Animado em olhar para a chuva e possivelmente ver outro ser humano, rapidamente andei até a alcova, achando uma enorme janela de vidro. A chuva lavava ela, assim como a janela da porta da frente, mas eu poderia abrir essa. Coloquei minha mão do lado e deslizei ela para que abrisse, mas hesitei. Tive a péssima sensação de que se abrisse aquela janela, veria algo horrível do outro lado, e que me arrependeria profundamente. Tudo tem estado tão estranho ultimamente... então criei um plano, e voltei com o que eu precisava. Eu realmente não acho que vá resultar em algo, mas eu estou entediado, está chovendo e eu não vou surtar até enlouquecer quieto. Voltei pra pegar minha webcam. O fio não é tão grande assim a ponto de chegar para chegar ao terceiro andar,obviamente, mas ainda assim consegui colocar ela entre as duas máquinas de refrigerante do meu andar, coloquei o fio pela parede e passei fita preta por cima para camuflar. Sei que isso é estúpido, mas eu não tenho nada mais para fazer.

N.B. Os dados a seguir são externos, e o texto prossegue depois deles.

(** X4: the startup sweep changes running rows only, and of those only the
    status, the start time and the progress: the table keeps its ids and
    order, every row that is not running is the row it was, a reset row
    keeps its type, configuration, result and error, no row is running
    afterwards, and the leads are not touched. *)
Theorem sweep_resets_running_only w :
  let w' := fst (recover_orphaned_jobs None w) in
  map job_id (bulk_jobs (store w')) = map job_id (bulk_jobs (store w))
  /\ (forall (i : nat) j,
        bulk_jobs (store w) !! i = Some j -> job_status j <> running ->
        bulk_jobs (store w') !! i = Some j)
  /\ (forall (i : nat) j,
        bulk_jobs (store w) !! i = Some j -> job_status j = running ->
        exists j', bulk_jobs (store w') !! i = Some j'
                   /\ job_type j' = job_type j
                   /\ job_config_of j' = job_config_of j
                   /\ job_result j' = job_result j
                   /\ job_error j' = job_error j)
  /\ Forall (fun j => job_status j <> running) (bulk_jobs (store w'))
  /\ leads (store w') = leads (store w).
Proof.
  intros w'. subst w'. rewrite recover_applied. cbn -[update_where].
  split; [now apply update_where_ids |].
  split; [| split; [| split; [| reflexivity]]].
  - intros i j Hi Hs. rewrite update_where_lookup, Hi. simpl.
    unfold is_running. destruct (status_eqb (job_status j) running) eqn:E;
      [apply status_eqb_eq in E; contradiction | reflexivity].
  - intros i j Hi Hs. rewrite update_where_lookup, Hi. simpl.
    unfold is_running. rewrite Hs. simpl. eexists. now repeat split.
  - unfold update_where. apply Forall_fmap, Forall_forall. intros j _. simpl.
    unfold is_running. destruct (status_eqb (job_status j) running) eqn:E.
    + discriminate.
    + intros H. rewrite H in E. discriminate.
Qed.

(** X5: an interrupt during the startup sweep is not caught by the
    [except Exception] of the sweep: [main] ends with the interrupt before
    it makes any claim call, and the store is as it was. *)
Theorem interrupted_sweep_ends_main P url script w :
  main P url (Some KeyboardInterrupt) script w
  = (add w (banner P url ++ [RecoverCall]), inl KeyboardInterrupt).
Proof.
  rewrite main_eq. unfold bind. rewrite recover_interrupted.
  now rewrite add_add.
Qed.

Lemma claim_changes_one now jobs j' :
  fst (claim_next_pending now jobs) = Some j' ->
  exists k : nat,
    snd (claim_next_pending now jobs) !! k = Some j'
    /\ forall (i : nat), i <> k ->
         snd (claim_next_pending now jobs) !! i = jobs !! i.
Proof.
  induction jobs as [| j0 rest IH]; simpl; [discriminate |].
  destruct (status_eqb (job_status j0) pending) eqn:E; simpl.
  - intros [= <-]. exists 0%nat. split; [reflexivity |].
    intros [| i] Hi; [contradiction | reflexivity].
  - intros H. destruct (IH H) as (k & Hk & Ho). exists (S k).
    split; [exact Hk |]. intros [| i] Hi; [reflexivity |].
    simpl. apply Ho. congruence.
Qed.

Lemma attempt_ids P env w :
  map job_id (bulk_jobs (store (fst (attempt P env w))))
  = map job_id (bulk_jobs (store w)).
Proof.
  rewrite attempt_eq. destruct (claim_fault env); [reflexivity |].
  destruct (fst (claim_next_pending (now env) (bulk_jobs (store w)))) as [j' |].
  - destruct (dispatch_frame env j' (claimed_world env w)) as [I _].
    rewrite I. apply claim_ids.
  - unfold bind. rewrite time_sleep_eq.
    destruct (_ <? 0)%Z; [apply claim_ids |].
    destruct (sleep_interrupted env); apply claim_ids.
Qed.

(** X6: with distinct job ids, one pass of the loop changes at most one row
    of the jobs table, the row of the job it claims; it adds and removes no
    row, and it changes no row at all when it claims nothing. *)
Theorem pass_changes_one_job P env w :
  NoDup (map job_id (bulk_jobs (store w))) ->
  let w' := fst (iteration P env w) in
  map job_id (bulk_jobs (store w')) = map job_id (bulk_jobs (store w))
  /\ (exists k : nat, forall (i : nat), i <> k ->
        bulk_jobs (store w') !! i = bulk_jobs (store w) !! i)
  /\ (fst (claim_next_pending (now env) (bulk_jobs (store w))) = None ->
      bulk_jobs (store w') = bulk_jobs (store w)).
Proof.
  intros ND w'. subst w'. rewrite iteration_store.
  split; [apply attempt_ids |].
  rewrite attempt_eq. destruct (claim_fault env) as [e |].
  { split; [exists 0%nat |]; reflexivity. }
  destruct (fst (claim_next_pending (now env) (bulk_jobs (store w))))
    as [j' |] eqn:C.
  - split; [| discriminate].
    destruct (claim_changes_one _ _ _ C) as (k & Hk & Ho).
    destruct (dispatch_frame env j' (claimed_world env w)) as [I F].
    exists k. intros i Hi.
    assert (NoDup (map job_id (bulk_jobs (store (claimed_world env w))))) as ND'.
    { simpl. now rewrite claim_ids. }
    destruct (bulk_jobs (store w) !! i) as [j |] eqn:E.
    + apply F.
      * simpl. rewrite (Ho i Hi). exact E.
      * intros Hid. apply Hi.
        eapply (NoDup_lookup_ids _ i k j j' ND'); simpl;
          [rewrite (Ho i Hi); exact E | exact Hk | exact Hid].
    + apply lookup_ge_None. apply lookup_ge_None in E.
      rewrite <- (length_map job_id), I. simpl.
      rewrite claim_ids, length_map. exact E.
  - assert (bulk_jobs (store (fst
              ((time_sleep P (sleep_interrupted env);;; ret Continue)
                 (claimed_world env w)))) = bulk_jobs (store w)) as S.
    { unfold bind. rewrite time_sleep_eq. unfold claimed_world.
      rewrite (claim_none _ _ C).
      destruct (_ <? 0)%Z; [reflexivity |].
      now destruct (sleep_interrupted env). }
    rewrite S. split; [exists 0%nat |]; reflexivity.
Qed.

Lemma pass_changes_one_job_witness :
  exists k : nat, forall (i : nat), i <> k ->
    bulk_jobs (store (fst (iteration 5 raising_env sample_world))) !! i
    = bulk_jobs (store sample_world) !! i.
Proof.
  exact (proj1 (proj2 (pass_changes_one_job 5 raising_env sample_world
                         sample_ids_distinct))).
Defined.

(** * Further properties of the handlers *)

Lemma failed_with_fail self msg w :
  has_job (job_id self) w ->
  failed_with (job_id self) msg (fst (Base.fail self msg w)).
Proof.
  intros (i & j & Hi & Hj). rewrite fail_eq. unfold failed_with.
  cbn -[update_where]. split; [| apply failed_patch_marks].
  exists i. eexists. rewrite update_where_lookup, Hi. simpl.
  unfold has_id. rewrite Hj, String.eqb_refl. split; [reflexivity | exact Hj].
Qed.

Lemma emails_without_key e self w :
  key_missing (api_keys (store w) !! "openwebninja") = true ->
  FindEmails.run e self w
  = Base.fail self "OpenWeb Ninja API key not configured" w.
Proof.
  intros Hk. unfold FindEmails.run. unfold bind at 1.
  now rewrite get_api_key_eq, Hk.
Qed.

Lemma makers_without_key e self w :
  key_missing (api_keys (store w) !! "openai") = true ->
  FindDecisionMakers.run e self w
  = Base.fail self "OpenAI API key not configured" w.
Proof.
  intros Hk. unfold FindDecisionMakers.run. unfold bind at 1.
  now rewrite get_api_key_eq, Hk.
Qed.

Bem, nada aconteceu. Me apoiei na porta da escadaria, mantive-me quieto, empurrei a pesada porta de metal e corri como nunca de volta ao meu quarto e tranquei a porta. Olhei a câmera em meu computador intensamente, vendo o corredor lá fora e boa parte da escadaria. Estou olhando agora mesmo. E não vejo nada interessante. Só gostaria que a posição da câmera fosse diferente, para poder ver a porta da frente. Ei! Alguém online!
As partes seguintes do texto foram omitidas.